Listed entries START

(** The outstanding operations of the socket: the connects, the reads with
    their sizes, the [async_write]s as (size, bytes transferred so far), and
    the bytes the peer has been sent. *)
Record IpcSession := mkIpcSession {
  ip_open : bool;
  ip_connects : nat;
  ip_reads : list (ipc_read * Z);
  ip_writes : list (Z * Z);
  ip_out : list Z;
  ip_msg : Msg;
  ip_sendMsg : Msg;
  ip_msgTmr : nat;                   (* waits outstanding on the timer *)
  ip_epRemote : option string;
  ip_handler : option ptr;
  ip_owner : option ptr
}.

Section Setters.
Implicit Types s : IpcSession.
Definition ip_set_open x s := mkIpcSession x (ip_connects s) (ip_reads s) (ip_writes s)
  (ip_out s) (ip_msg s) (ip_sendMsg s) (ip_msgTmr s) (ip_epRemote s) (ip_handler s) (ip_owner s).
Definition ip_set_connects f s := mkIpcSession (ip_open s) (f (ip_connects s)) (ip_reads s)
  (ip_writes s) (ip_out s) (ip_msg s) (ip_sendMsg s) (ip_msgTmr s) (ip_epRemote s)
  (ip_handler s) (ip_owner s).
Definition ip_set_reads f s := mkIpcSession (ip_open s) (ip_connects s) (f (ip_reads s))
  (ip_writes s) (ip_out s) (ip_msg s) (ip_sendMsg s) (ip_msgTmr s) (ip_epRemote s)
  (ip_handler s) (ip_owner s).
Definition ip_set_writes f s := mkIpcSession (ip_open s) (ip_connects s) (ip_reads s)
  (f (ip_writes s)) (ip_out s) (ip_msg s) (ip_sendMsg s) (ip_msgTmr s) (ip_epRemote s)
  (ip_handler s) (ip_owner s).
Definition ip_set_out f s := mkIpcSession (ip_open s) (ip_connects s) (ip_reads s)
  (ip_writes s) (f (ip_out s)) (ip_msg s) (ip_sendMsg s) (ip_msgTmr s) (ip_epRemote s)
  (ip_handler s) (ip_owner s).
Definition ip_set_msg x s := mkIpcSession (ip_open s) (ip_connects s) (ip_reads s)
  (ip_writes s) (ip_out s) x (ip_sendMsg s) (ip_msgTmr s) (ip_epRemote s)
  (ip_handler s) (ip_owner s).
Definition ip_set_sendMsg x s := mkIpcSession (ip_open s) (ip_connects s) (ip_reads s)
  (ip_writes s) (ip_out s) (ip_msg s) x (ip_msgTmr s) (ip_epRemote s)
  (ip_handler s) (ip_owner s).
Definition ip_set_msgTmr x s := mkIpcSession (ip_open s) (ip_connects s) (ip_reads s)
  (ip_writes s) (ip_out s) (ip_msg s) (ip_sendMsg s) x (ip_epRemote s)
  (ip_handler s) (ip_owner s).
Definition ip_set_owner x s := mkIpcSession (ip_open s) (ip_connects s) (ip_reads s)
  (ip_writes s) (ip_out s) (ip_msg s) (ip_sendMsg s) (ip_msgTmr s) (ip_epRemote s)
  (ip_handler s) x.
End Setters.

(** The constructors; neither initialises the two message objects. *)
Definition IpcSession_client (file : string) (handler : option ptr) (uninit : Msg * Msg) :
    IpcSession :=
  mkIpcSession false 0 [] [] [] uninit.1 uninit.2 0 (Some file) handler None.
Definition IpcSession_server (handler : option ptr) (uninit : Msg * Msg) : IpcSession :=
  mkIpcSession false 0 [] [] [] uninit.1 uninit.2 0 None handler None.

Abbreviation ipc_heap := (gmap ptr IpcSession).

(** ** Operations *)

Section Operations.
Context {W : Type} `{FI : !Field W ipc_heap} `{SH : !SessionHandler W}.

(** [void setOwner(const VoidPtr&)] *)
Definition setOwner (this owner : ptr) : M W unit :=
  obj_set this (ip_set_owner (Some owner)).

(** [void start()]: every option is commented out. *)
Definition IpcSession_start (this : ptr) : M W unit := mret tt.

(** [void close()] *)
Definition IpcSession_close (this : ptr) : M W unit :=
  obj_set this (ip_set_open false) ;;
  obj_set this (ip_set_msgTmr O).

(** [async_read(m_socket, buffer(target, size), handler)] *)
Definition ipc_async_read (this : ptr) (r : ipc_read) (size : Z) : M W unit :=
  obj_set this (ip_set_reads (λ l, l ++ [(r, size)])).

(** [void asyncSend()] *)
Definition IpcSession_asyncSend (this : ptr) : M W unit :=
  s ← obj_get this;
  obj_set this (ip_set_writes (λ l, l ++ [(size_t (msg_length (ip_sendMsg s)), 0)])).

(** [void asyncConnect()]; connecting opens the socket. *)
Definition IpcSession_asyncConnect (this : ptr) : M W unit :=
  obj_set this (λ s, ip_set_connects S (ip_set_open true s)).

(** [void asyncRead()] *)
Definition IpcSession_asyncRead (this : ptr) : M W unit :=
  ipc_async_read this IpcHeader hdrLength.

(** [m_handler->error(error, shared_from_this(), m_owner);] *)
Definition ipc_report (this : ptr) (error : error_code) : M W unit :=
  s ← obj_get this;
  virtual_call (ip_handler s) (λ h, sh_error h error this (ip_owner s)) ;; mret tt.

(** [void handleConnect(const error_code&)] *)
Definition IpcSession_handleConnect (this : ptr) (error : error_code) : M W unit :=
  if negb (is_error error) then
    s ← obj_get this;
    virtual_call (ip_handler s) (λ h, sh_connect h this (ip_owner s)) ;; mret tt
  else ipc_report this error.

(** [void handleReadHeader(const error_code&)]: the result of [checkHeader]
    decides only whether a warning is logged. *)
Definition IpcSession_handleReadHeader (this : ptr) (error : error_code) : M W unit :=
  if negb (is_error error) then
    s ← obj_get this;
    let hdr := msg_hdr (ip_msg s) in
    ipc_async_read this (IpcBody (hdr_msgId hdr) (hdr_bodyLength hdr))
      (size_t (bodyLength (ip_msg s)))
  else ipc_report this error.

(** [void handleReadBody(uint32_t& msgId, int16_t& length, const error_code&)] *)
Definition IpcSession_handleReadBody (this : ptr) (msgId length : Z) (error : error_code) :
    M W unit :=
  if negb (is_error error) then
    s ← obj_get this;
    virtual_call (ip_handler s) (λ h, sh_read h msgId length this (ip_owner s)) ;;
    ipc_async_read this IpcHeader hdrLength
  else ipc_report this error.

(** [void handleWrite(const error_code&)] *)
Definition IpcSession_handleWrite (this : ptr) (error : error_code) : M W unit :=
  if negb (is_error error) then mret tt else ipc_report this error.

(** *** What the asio service does

    A completed read has stored its bytes in the message object; an
    [async_write] moves its buffer in any number of transfers, each of which
    takes the bytes that are then in the object. *)
Definition ipc_complete_read (this : ptr) (ec : error_code) (bs : list Z) : M W unit :=
  s ← obj_get this;
  match ip_reads s with
  | [] => mret tt
  | (r, _) :: _ =>
      m ← lift (store (ipc_offset r) bs (ip_msg s));
      obj_set this (λ s, ip_set_msg m (ip_set_reads tail s)) ;;
      match r with
      | IpcHeader => IpcSession_handleReadHeader this ec
      | IpcBody msgId length => IpcSession_handleReadBody this msgId length ec
      end
  end.

Definition ipc_transfer (this : ptr) (n : Z) : M W unit :=
  s ← obj_get this;
  match ip_writes s with
  | [] => mret tt
  | (size, done) :: rest =>
      bs ← lift (load_at done n (ip_sendMsg s));
      obj_set this (λ s, ip_set_out (λ o, o ++ bs)
                           (ip_set_writes (λ _, (size, done + n) :: rest) s))
  end.

Definition ipc_complete_write (this : ptr) (ec : error_code) : M W unit :=
  s ← obj_get this;
  match ip_writes s with
  | [] => mret tt
  | _ :: _ => obj_set this (ip_set_writes tail) ;; IpcSession_handleWrite this ec
  end.

Definition ipc_complete_connect (this : ptr) (ec : error_code) : M W unit :=
  s ← obj_get this;
  match ip_connects s with
  | O => mret tt
  | S _ => obj_set this (ip_set_connects Nat.pred) ;; IpcSession_handleConnect this ec
  end.
End Operations.

(** What the asio documentation promises of the oldest read: [async_read]
    succeeds with exactly the bytes asked for, and fails after fewer. *)
Definition ipc_read_completion (s : IpcSession) (ec : error_code) (bs : list Z) : Prop :=
  ∃ r size rest, ip_reads s = (r, size) :: rest ∧ Forall byte_ok bs ∧
    (is_error ec = false → Z.of_nat (length bs) = size) ∧
    (is_error ec = true → Z.of_nat (length bs) < size).

(** ** IpcServer

    The source names the members [set_owner], [async_read] and the type
    [IpcSession_ptr], which IpcSession.h spells [setOwner], [asyncRead] and
    [IpcSessionPtr]; they are read as those.  An outstanding accept carries the
    session its handler was bound to. *)
Record IpcServer := mkIpcServer {
  iv_this : ptr;
  iv_handler : option ptr;
  iv_newSession : option ptr;
  iv_accepts : list ptr
}.

Section Server.
Context {W : Type} `{FI : !Field W ipc_heap} `{SH : !SessionHandler W} `{FV : !Field W IpcServer}.

(** [new IpcSession(m_ios, m_handler)] *)
Definition ipc_new (s : IpcSession) : M W ptr :=
  h ← fread (T := ipc_heap);
  let p := fresh (dom h) in
  fmodify (T := ipc_heap) (<[p := s]>) ;; mret p.

(** [void start_accept()] *)
Definition ipc_start_accept (uninit : Msg * Msg) : M W unit :=
  v ← fread (T := IpcServer);
  p ← ipc_new (IpcSession_server (iv_handler v) uninit);
  fmodify (T := IpcServer) (λ v,
    mkIpcServer (iv_this v) (iv_handler v) (Some p) (iv_accepts v ++ [p])).

(** [void handle_accept(IpcSession_ptr session, const error_code& error)] *)
Definition ipc_handle_accept (uninit : Msg * Msg) (session : ptr) (error : error_code) :
    M W unit :=
  v ← fread (T := IpcServer);
  (if negb (is_error error) then
     setOwner session (iv_this v) ;;
     IpcSession_start session ;;
     IpcSession_asyncRead session
   else mret tt) ;;
  ipc_start_accept uninit.

(** The completion of the oldest accept: on success the socket of its session
    is connected. *)
Definition ipc_complete_accept (uninit : Msg * Msg) (ec : error_code) : M W unit :=
  v ← fread (T := IpcServer);
  match iv_accepts v with
  | [] => mret tt
  | p :: rest =>
      fmodify (T := IpcServer) (λ v,
        mkIpcServer (iv_this v) (iv_handler v) (iv_newSession v) rest) ;;
      when (negb (is_error ec)) (obj_set p (ip_set_open true)) ;;
      ipc_handle_accept uninit p ec
  end.
End Server.

(** ** The receive path *)

Definition ipc_waiting_header (s : IpcSession) : Prop :=
  ip_reads s = [(IpcHeader, hdrLength)].

(** The oldest read is removed, [m] is in the object, [next] is started. *)
Definition ipc_next (m : Msg) (next : ipc_read * Z) (s : IpcSession) : IpcSession :=
  ip_set_reads (λ l, l ++ [next]) (ip_set_msg m (ip_set_reads tail s)).

(** The body read the header of [m] asks for. *)
Definition ipc_body_read (m : Msg) : ipc_read * Z :=
  (IpcBody (hdr_msgId (msg_hdr m)) (bodyLength m), size_t (bodyLength m)).

Section Receive.
Context {W : Type} `{FI : !Field W ipc_heap} `{SH : !SessionHandler W}.
Implicit Types (w : W) (s : IpcSession) (p : ptr) (m : Msg).

Lemma ipc_header_ok p s bs m size rest w :
  objs w !! p = Some s → ip_reads s = (IpcHeader, size) :: rest →
  store 0 bs (ip_msg s) = Val m →
  ipc_complete_read p Success bs w = Ok tt (obj_upd p (ipc_next m (ipc_body_read m) s) w).
Proof.
  intros Hs Hr Hst. unfold ipc_complete_read. obj_run. rewrite Hr. cbn [ipc_offset].
  rewrite (bind_lift _ m) by done. obj_run.
  unfold IpcSession_handleReadHeader. cbn [is_error negb]. obj_run.
  unfold ipc_async_read. obj_run. by destruct s.
Qed.

Lemma ipc_body_ok p s bs m id len size rest w :
  objs w !! p = Some s → ip_reads s = (IpcBody id len, size) :: rest →
  store 8 bs (ip_msg s) = Val m →
  ipc_complete_read p Success bs w =
    (virtual_call (ip_handler s) (λ h, sh_read h id len p (ip_owner s)) ;;
     ipc_async_read p IpcHeader hdrLength)
      (obj_upd p (ip_set_msg m (ip_set_reads tail s)) w).
Proof.
  intros Hs Hr Hst. unfold ipc_complete_read. obj_run. rewrite Hr. cbn [ipc_offset].
  rewrite (bind_lift _ m) by done. obj_run.
  unfold IpcSession_handleReadBody. cbn [is_error negb]. obj_run. by destruct s.
Qed.

Lemma ipc_report_ok p s h ec w :
  objs w !! p = Some s → ip_handler s = Some h →
  ipc_report p ec w = (sh_error h ec p (ip_owner s) ;; mret tt) w.
Proof. intros Hs Hh. unfold ipc_report. obj_run. by rewrite Hh. Qed.

(** The bytes [input] have all arrived: every [async_read] takes exactly what
    it asks for, as long as there is enough. *)
Fixpoint ipc_pump (fuel : nat) (p : ptr) (input : list Z) : M W (list Z) :=
  match fuel with
  | O => mret input
  | S fuel =>
      s ← obj_get p;
      match ip_reads s with
      | [] => mret input
      | (_, size) :: _ =>
          if Z.of_nat (length input) <? size then mret input
          else
            ipc_complete_read p Success (take (Z.to_nat size) input) ;;
            ipc_pump fuel p (drop (Z.to_nat size) input)
      end
  end.

Lemma ipc_pump_step p s r reads bs rest n w :
  objs w !! p = Some s → ip_reads s = (r, Z.of_nat (length bs)) :: reads →
  ipc_pump (S n) p (bs ++ rest) w = (ipc_complete_read p Success bs ;; ipc_pump n p rest) w.
Proof.
  intros Hs Hr. cbn [ipc_pump]. obj_run. rewrite Hr, length_app, Nat2Z.id. case_cmp; [lia|].
  by rewrite take_app_length, drop_app_length.
Qed.

(** What a handler may do to the session that calls it: send on it. *)
Definition ipc_sends (s s' : IpcSession) : Prop :=
  ip_reads s' = ip_reads s ∧ ip_msg s' = ip_msg s ∧ ip_handler s' = ip_handler s ∧
  ip_owner s' = ip_owner s.

(** The session right before the handler runs on the frame of [m]. *)
Definition ipc_delivered m s : IpcSession :=
  ip_set_msg (received m (ip_msg s)) (ip_set_reads (λ _, []) s).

Listed entries END

● Exercise objective
Return a copy of each line in the records above that has "input" in it.

● Task solution
(** The bytes [input] have all arrived: every [async_read] takes exactly what
Fixpoint ipc_pump (fuel : nat) (p : ptr) (input : list Z) : M W (list Z) :=
  | O => mret input
      | [] => mret input
          if Z.of_nat (length input) <? size then mret input
            ipc_complete_read p Success (take (Z.to_nat size) input) ;;
            ipc_pump fuel p (drop (Z.to_nat size) input)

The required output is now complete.